━━━━━ Data for the task ━━━━━

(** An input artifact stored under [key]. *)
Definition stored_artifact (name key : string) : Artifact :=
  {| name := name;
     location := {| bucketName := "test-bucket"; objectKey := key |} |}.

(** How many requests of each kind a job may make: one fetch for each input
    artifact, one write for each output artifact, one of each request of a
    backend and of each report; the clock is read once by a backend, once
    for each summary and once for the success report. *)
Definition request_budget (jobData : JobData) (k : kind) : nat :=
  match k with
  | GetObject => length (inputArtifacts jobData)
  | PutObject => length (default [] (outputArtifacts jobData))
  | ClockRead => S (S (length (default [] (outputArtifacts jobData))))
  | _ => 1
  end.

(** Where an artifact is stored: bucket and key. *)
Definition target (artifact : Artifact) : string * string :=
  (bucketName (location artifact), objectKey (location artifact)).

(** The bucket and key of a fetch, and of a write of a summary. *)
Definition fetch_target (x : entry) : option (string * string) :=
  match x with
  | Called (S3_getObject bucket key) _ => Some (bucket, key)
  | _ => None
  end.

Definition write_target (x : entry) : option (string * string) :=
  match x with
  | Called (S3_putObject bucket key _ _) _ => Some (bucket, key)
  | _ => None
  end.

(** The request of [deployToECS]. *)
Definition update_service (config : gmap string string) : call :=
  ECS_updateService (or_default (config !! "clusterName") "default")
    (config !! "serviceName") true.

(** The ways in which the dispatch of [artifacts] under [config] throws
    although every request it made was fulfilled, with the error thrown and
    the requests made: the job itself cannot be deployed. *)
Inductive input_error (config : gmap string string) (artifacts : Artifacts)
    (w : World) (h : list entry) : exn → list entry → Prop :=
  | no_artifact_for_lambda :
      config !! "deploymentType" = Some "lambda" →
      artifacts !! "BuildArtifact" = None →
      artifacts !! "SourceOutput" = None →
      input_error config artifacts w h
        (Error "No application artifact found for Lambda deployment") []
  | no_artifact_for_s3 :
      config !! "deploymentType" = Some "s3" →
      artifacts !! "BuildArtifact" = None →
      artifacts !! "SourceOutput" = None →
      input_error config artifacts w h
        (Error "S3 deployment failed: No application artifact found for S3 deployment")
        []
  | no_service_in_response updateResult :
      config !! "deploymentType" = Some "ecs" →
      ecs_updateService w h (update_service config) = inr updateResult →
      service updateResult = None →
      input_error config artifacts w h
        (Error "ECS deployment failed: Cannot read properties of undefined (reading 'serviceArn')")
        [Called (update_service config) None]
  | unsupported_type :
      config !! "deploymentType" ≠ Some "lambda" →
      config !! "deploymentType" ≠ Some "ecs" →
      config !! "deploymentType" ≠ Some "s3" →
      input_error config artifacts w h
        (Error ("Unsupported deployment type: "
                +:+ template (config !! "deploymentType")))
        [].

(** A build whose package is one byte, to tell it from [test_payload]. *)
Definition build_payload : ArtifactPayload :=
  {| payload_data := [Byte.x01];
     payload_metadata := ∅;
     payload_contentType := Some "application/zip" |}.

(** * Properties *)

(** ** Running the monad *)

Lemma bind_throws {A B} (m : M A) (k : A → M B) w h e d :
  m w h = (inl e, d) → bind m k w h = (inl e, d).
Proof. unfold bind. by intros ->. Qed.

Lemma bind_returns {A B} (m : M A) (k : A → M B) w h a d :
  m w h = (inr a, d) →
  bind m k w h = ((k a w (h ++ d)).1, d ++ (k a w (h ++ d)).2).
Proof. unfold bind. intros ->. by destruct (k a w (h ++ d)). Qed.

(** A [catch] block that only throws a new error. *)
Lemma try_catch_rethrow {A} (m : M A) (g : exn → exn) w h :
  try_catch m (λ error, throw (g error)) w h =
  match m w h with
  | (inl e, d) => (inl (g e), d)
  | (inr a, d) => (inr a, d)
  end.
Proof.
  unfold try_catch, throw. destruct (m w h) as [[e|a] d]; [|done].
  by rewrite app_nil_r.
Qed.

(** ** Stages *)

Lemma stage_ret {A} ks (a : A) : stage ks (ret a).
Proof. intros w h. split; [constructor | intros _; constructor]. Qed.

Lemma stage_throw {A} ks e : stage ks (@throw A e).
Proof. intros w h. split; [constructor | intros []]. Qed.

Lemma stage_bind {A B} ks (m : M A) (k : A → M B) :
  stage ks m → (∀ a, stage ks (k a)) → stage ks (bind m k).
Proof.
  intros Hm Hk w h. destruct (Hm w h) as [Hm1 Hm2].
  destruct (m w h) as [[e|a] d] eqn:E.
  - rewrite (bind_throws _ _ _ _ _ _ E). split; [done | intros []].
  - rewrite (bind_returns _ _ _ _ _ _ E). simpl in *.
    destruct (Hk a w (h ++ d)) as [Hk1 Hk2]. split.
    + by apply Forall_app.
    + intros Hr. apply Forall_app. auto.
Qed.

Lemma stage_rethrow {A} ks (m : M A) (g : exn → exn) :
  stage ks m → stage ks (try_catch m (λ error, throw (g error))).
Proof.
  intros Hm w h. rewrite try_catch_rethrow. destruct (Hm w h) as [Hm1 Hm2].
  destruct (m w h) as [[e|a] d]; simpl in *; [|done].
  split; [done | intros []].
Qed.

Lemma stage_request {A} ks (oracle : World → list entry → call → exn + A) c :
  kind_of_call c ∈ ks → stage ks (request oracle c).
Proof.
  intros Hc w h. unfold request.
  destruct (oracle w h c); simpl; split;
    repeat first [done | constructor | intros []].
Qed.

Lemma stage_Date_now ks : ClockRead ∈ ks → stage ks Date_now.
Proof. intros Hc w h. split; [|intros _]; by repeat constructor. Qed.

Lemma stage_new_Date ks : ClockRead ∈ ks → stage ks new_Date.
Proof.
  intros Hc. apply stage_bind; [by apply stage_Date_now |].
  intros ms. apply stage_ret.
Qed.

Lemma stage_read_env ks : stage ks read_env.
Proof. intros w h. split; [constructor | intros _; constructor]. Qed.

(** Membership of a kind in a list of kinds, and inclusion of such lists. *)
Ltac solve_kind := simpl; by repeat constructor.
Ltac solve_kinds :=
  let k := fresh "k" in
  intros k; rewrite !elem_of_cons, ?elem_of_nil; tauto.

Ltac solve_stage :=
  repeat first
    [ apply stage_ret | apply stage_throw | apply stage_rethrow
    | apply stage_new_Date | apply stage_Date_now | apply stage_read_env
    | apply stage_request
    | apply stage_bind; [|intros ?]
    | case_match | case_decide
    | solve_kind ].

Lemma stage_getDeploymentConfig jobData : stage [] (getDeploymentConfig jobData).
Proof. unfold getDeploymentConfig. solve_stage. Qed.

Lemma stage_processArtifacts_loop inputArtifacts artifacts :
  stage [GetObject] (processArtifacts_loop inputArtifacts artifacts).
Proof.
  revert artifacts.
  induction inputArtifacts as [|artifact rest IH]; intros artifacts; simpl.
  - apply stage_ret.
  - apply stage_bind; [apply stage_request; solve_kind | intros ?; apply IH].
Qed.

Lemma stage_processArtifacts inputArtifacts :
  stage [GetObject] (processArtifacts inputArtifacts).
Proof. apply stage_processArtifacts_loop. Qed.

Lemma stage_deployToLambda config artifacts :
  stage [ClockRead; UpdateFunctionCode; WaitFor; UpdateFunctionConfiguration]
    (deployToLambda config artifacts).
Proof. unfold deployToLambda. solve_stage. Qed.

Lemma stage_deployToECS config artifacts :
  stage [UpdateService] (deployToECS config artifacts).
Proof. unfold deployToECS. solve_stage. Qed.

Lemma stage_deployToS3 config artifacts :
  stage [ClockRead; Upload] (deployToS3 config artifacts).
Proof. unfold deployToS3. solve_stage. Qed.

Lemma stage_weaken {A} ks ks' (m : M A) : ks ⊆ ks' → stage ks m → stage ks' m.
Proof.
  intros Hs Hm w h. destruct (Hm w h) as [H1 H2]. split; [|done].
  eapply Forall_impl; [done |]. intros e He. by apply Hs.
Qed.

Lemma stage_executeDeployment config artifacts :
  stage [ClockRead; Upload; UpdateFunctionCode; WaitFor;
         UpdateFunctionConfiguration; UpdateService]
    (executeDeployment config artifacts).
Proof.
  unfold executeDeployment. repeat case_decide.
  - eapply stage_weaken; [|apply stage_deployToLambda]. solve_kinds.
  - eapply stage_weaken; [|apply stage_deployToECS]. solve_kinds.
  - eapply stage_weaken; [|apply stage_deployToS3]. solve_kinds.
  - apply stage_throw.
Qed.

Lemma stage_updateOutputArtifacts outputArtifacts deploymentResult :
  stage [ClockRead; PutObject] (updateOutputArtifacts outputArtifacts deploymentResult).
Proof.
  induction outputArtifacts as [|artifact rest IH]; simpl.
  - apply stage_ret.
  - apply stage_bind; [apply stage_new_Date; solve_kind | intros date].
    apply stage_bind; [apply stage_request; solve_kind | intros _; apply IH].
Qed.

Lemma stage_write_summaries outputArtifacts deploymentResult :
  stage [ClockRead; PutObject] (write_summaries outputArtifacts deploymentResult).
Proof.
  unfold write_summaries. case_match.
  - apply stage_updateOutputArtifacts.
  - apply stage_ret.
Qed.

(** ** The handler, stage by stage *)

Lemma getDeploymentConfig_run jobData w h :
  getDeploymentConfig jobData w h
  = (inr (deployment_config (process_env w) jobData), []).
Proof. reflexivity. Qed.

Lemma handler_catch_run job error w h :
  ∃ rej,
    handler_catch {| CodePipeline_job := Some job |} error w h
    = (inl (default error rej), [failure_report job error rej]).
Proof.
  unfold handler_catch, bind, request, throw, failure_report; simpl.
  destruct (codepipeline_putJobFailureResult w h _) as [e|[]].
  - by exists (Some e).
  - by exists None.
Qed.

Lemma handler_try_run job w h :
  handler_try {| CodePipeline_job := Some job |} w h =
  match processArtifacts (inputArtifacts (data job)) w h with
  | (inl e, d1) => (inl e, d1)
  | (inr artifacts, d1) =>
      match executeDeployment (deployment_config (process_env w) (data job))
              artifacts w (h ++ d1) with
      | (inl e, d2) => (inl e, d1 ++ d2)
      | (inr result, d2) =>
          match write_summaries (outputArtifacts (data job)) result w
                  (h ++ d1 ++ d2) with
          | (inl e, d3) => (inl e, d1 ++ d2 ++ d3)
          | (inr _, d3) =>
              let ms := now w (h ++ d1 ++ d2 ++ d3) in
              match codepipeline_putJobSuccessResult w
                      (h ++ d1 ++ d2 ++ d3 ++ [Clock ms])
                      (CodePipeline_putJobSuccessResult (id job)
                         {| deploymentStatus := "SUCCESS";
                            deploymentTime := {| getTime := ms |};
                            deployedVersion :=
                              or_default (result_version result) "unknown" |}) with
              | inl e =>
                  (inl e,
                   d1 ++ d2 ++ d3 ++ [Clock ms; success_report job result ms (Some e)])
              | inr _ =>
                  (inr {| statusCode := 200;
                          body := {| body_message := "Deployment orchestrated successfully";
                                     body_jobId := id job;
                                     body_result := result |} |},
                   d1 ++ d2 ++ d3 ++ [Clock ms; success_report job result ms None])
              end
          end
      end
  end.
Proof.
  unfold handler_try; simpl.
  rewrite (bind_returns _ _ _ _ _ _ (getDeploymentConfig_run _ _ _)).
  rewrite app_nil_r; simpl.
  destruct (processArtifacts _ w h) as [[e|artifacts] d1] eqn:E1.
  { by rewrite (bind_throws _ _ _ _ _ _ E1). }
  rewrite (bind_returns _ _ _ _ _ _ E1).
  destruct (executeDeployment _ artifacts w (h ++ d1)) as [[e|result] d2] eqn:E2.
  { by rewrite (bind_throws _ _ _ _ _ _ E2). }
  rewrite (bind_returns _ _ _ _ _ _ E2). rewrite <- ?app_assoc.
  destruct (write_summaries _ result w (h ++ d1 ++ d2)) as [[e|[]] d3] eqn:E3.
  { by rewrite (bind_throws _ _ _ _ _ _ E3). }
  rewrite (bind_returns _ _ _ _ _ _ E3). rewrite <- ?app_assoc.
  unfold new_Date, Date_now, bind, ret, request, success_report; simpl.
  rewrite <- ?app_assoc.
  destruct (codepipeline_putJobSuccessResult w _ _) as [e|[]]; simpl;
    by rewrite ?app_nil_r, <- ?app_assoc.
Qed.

━━━━━

Exercise prompt: Take the lines from the first line of the records through the line holding "for each summary", both included, and please reproduce them exactly with nothing added.

Worked solution:
(** An input artifact stored under [key]. *)
Definition stored_artifact (name key : string) : Artifact :=
  {| name := name;
     location := {| bucketName := "test-bucket"; objectKey := key |} |}.

(** How many requests of each kind a job may make: one fetch for each input
    artifact, one write for each output artifact, one of each request of a
    backend and of each report; the clock is read once by a backend, once
    for each summary and once for the success report. *)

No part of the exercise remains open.